→ ACTIVITY:
Your answer must be the records below, reproduced exactly.

→ RECORDED DATA:

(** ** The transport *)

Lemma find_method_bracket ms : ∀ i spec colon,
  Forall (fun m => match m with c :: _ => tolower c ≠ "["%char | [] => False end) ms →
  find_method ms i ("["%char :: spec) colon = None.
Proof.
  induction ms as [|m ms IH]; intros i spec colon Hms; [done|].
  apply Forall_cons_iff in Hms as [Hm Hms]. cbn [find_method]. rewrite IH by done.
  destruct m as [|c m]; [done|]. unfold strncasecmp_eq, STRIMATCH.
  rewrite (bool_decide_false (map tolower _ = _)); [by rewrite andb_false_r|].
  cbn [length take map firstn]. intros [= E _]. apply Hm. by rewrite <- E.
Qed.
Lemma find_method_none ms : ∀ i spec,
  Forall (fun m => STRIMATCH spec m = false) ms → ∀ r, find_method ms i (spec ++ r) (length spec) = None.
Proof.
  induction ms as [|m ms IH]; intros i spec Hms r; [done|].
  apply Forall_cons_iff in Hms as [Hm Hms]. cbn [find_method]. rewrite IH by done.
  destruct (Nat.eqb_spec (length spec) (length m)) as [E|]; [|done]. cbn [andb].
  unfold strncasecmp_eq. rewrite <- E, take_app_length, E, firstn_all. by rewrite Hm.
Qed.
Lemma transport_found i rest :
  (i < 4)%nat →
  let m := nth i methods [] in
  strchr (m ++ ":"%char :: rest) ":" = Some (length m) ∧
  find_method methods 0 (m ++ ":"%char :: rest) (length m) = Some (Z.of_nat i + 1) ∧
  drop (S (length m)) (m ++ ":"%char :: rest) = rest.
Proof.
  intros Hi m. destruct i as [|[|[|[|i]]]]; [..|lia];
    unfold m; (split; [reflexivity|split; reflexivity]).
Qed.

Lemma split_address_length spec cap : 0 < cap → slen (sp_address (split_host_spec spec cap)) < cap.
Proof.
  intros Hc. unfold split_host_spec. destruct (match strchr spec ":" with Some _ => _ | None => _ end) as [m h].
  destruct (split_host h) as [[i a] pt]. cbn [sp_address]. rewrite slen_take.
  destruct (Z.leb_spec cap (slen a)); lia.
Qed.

→ RESULT:
(** ** The transport *)

Lemma find_method_bracket ms : ∀ i spec colon,
  Forall (fun m => match m with c :: _ => tolower c ≠ "["%char | [] => False end) ms →
  find_method ms i ("["%char :: spec) colon = None.
Proof.
  induction ms as [|m ms IH]; intros i spec colon Hms; [done|].
  apply Forall_cons_iff in Hms as [Hm Hms]. cbn [find_method]. rewrite IH by done.
  destruct m as [|c m]; [done|]. unfold strncasecmp_eq, STRIMATCH.
  rewrite (bool_decide_false (map tolower _ = _)); [by rewrite andb_false_r|].
  cbn [length take map firstn]. intros [= E _]. apply Hm. by rewrite <- E.
Qed.
Lemma find_method_none ms : ∀ i spec,
  Forall (fun m => STRIMATCH spec m = false) ms → ∀ r, find_method ms i (spec ++ r) (length spec) = None.
Proof.
  induction ms as [|m ms IH]; intros i spec Hms r; [done|].
  apply Forall_cons_iff in Hms as [Hm Hms]. cbn [find_method]. rewrite IH by done.
  destruct (Nat.eqb_spec (length spec) (length m)) as [E|]; [|done]. cbn [andb].
  unfold strncasecmp_eq. rewrite <- E, take_app_length, E, firstn_all. by rewrite Hm.
Qed.
Lemma transport_found i rest :
  (i < 4)%nat →
  let m := nth i methods [] in
  strchr (m ++ ":"%char :: rest) ":" = Some (length m) ∧
  find_method methods 0 (m ++ ":"%char :: rest) (length m) = Some (Z.of_nat i + 1) ∧
  drop (S (length m)) (m ++ ":"%char :: rest) = rest.
Proof.
  intros Hi m. destruct i as [|[|[|[|i]]]]; [..|lia];
    unfold m; (split; [reflexivity|split; reflexivity]).
Qed.

Lemma split_address_length spec cap : 0 < cap → slen (sp_address (split_host_spec spec cap)) < cap.
Proof.
  intros Hc. unfold split_host_spec. destruct (match strchr spec ":" with Some _ => _ | None => _ end) as [m h].
  destruct (split_host h) as [[i a] pt]. cbn [sp_address]. rewrite slen_take.
  destruct (Z.leb_spec cap (slen a)); lia.
Qed.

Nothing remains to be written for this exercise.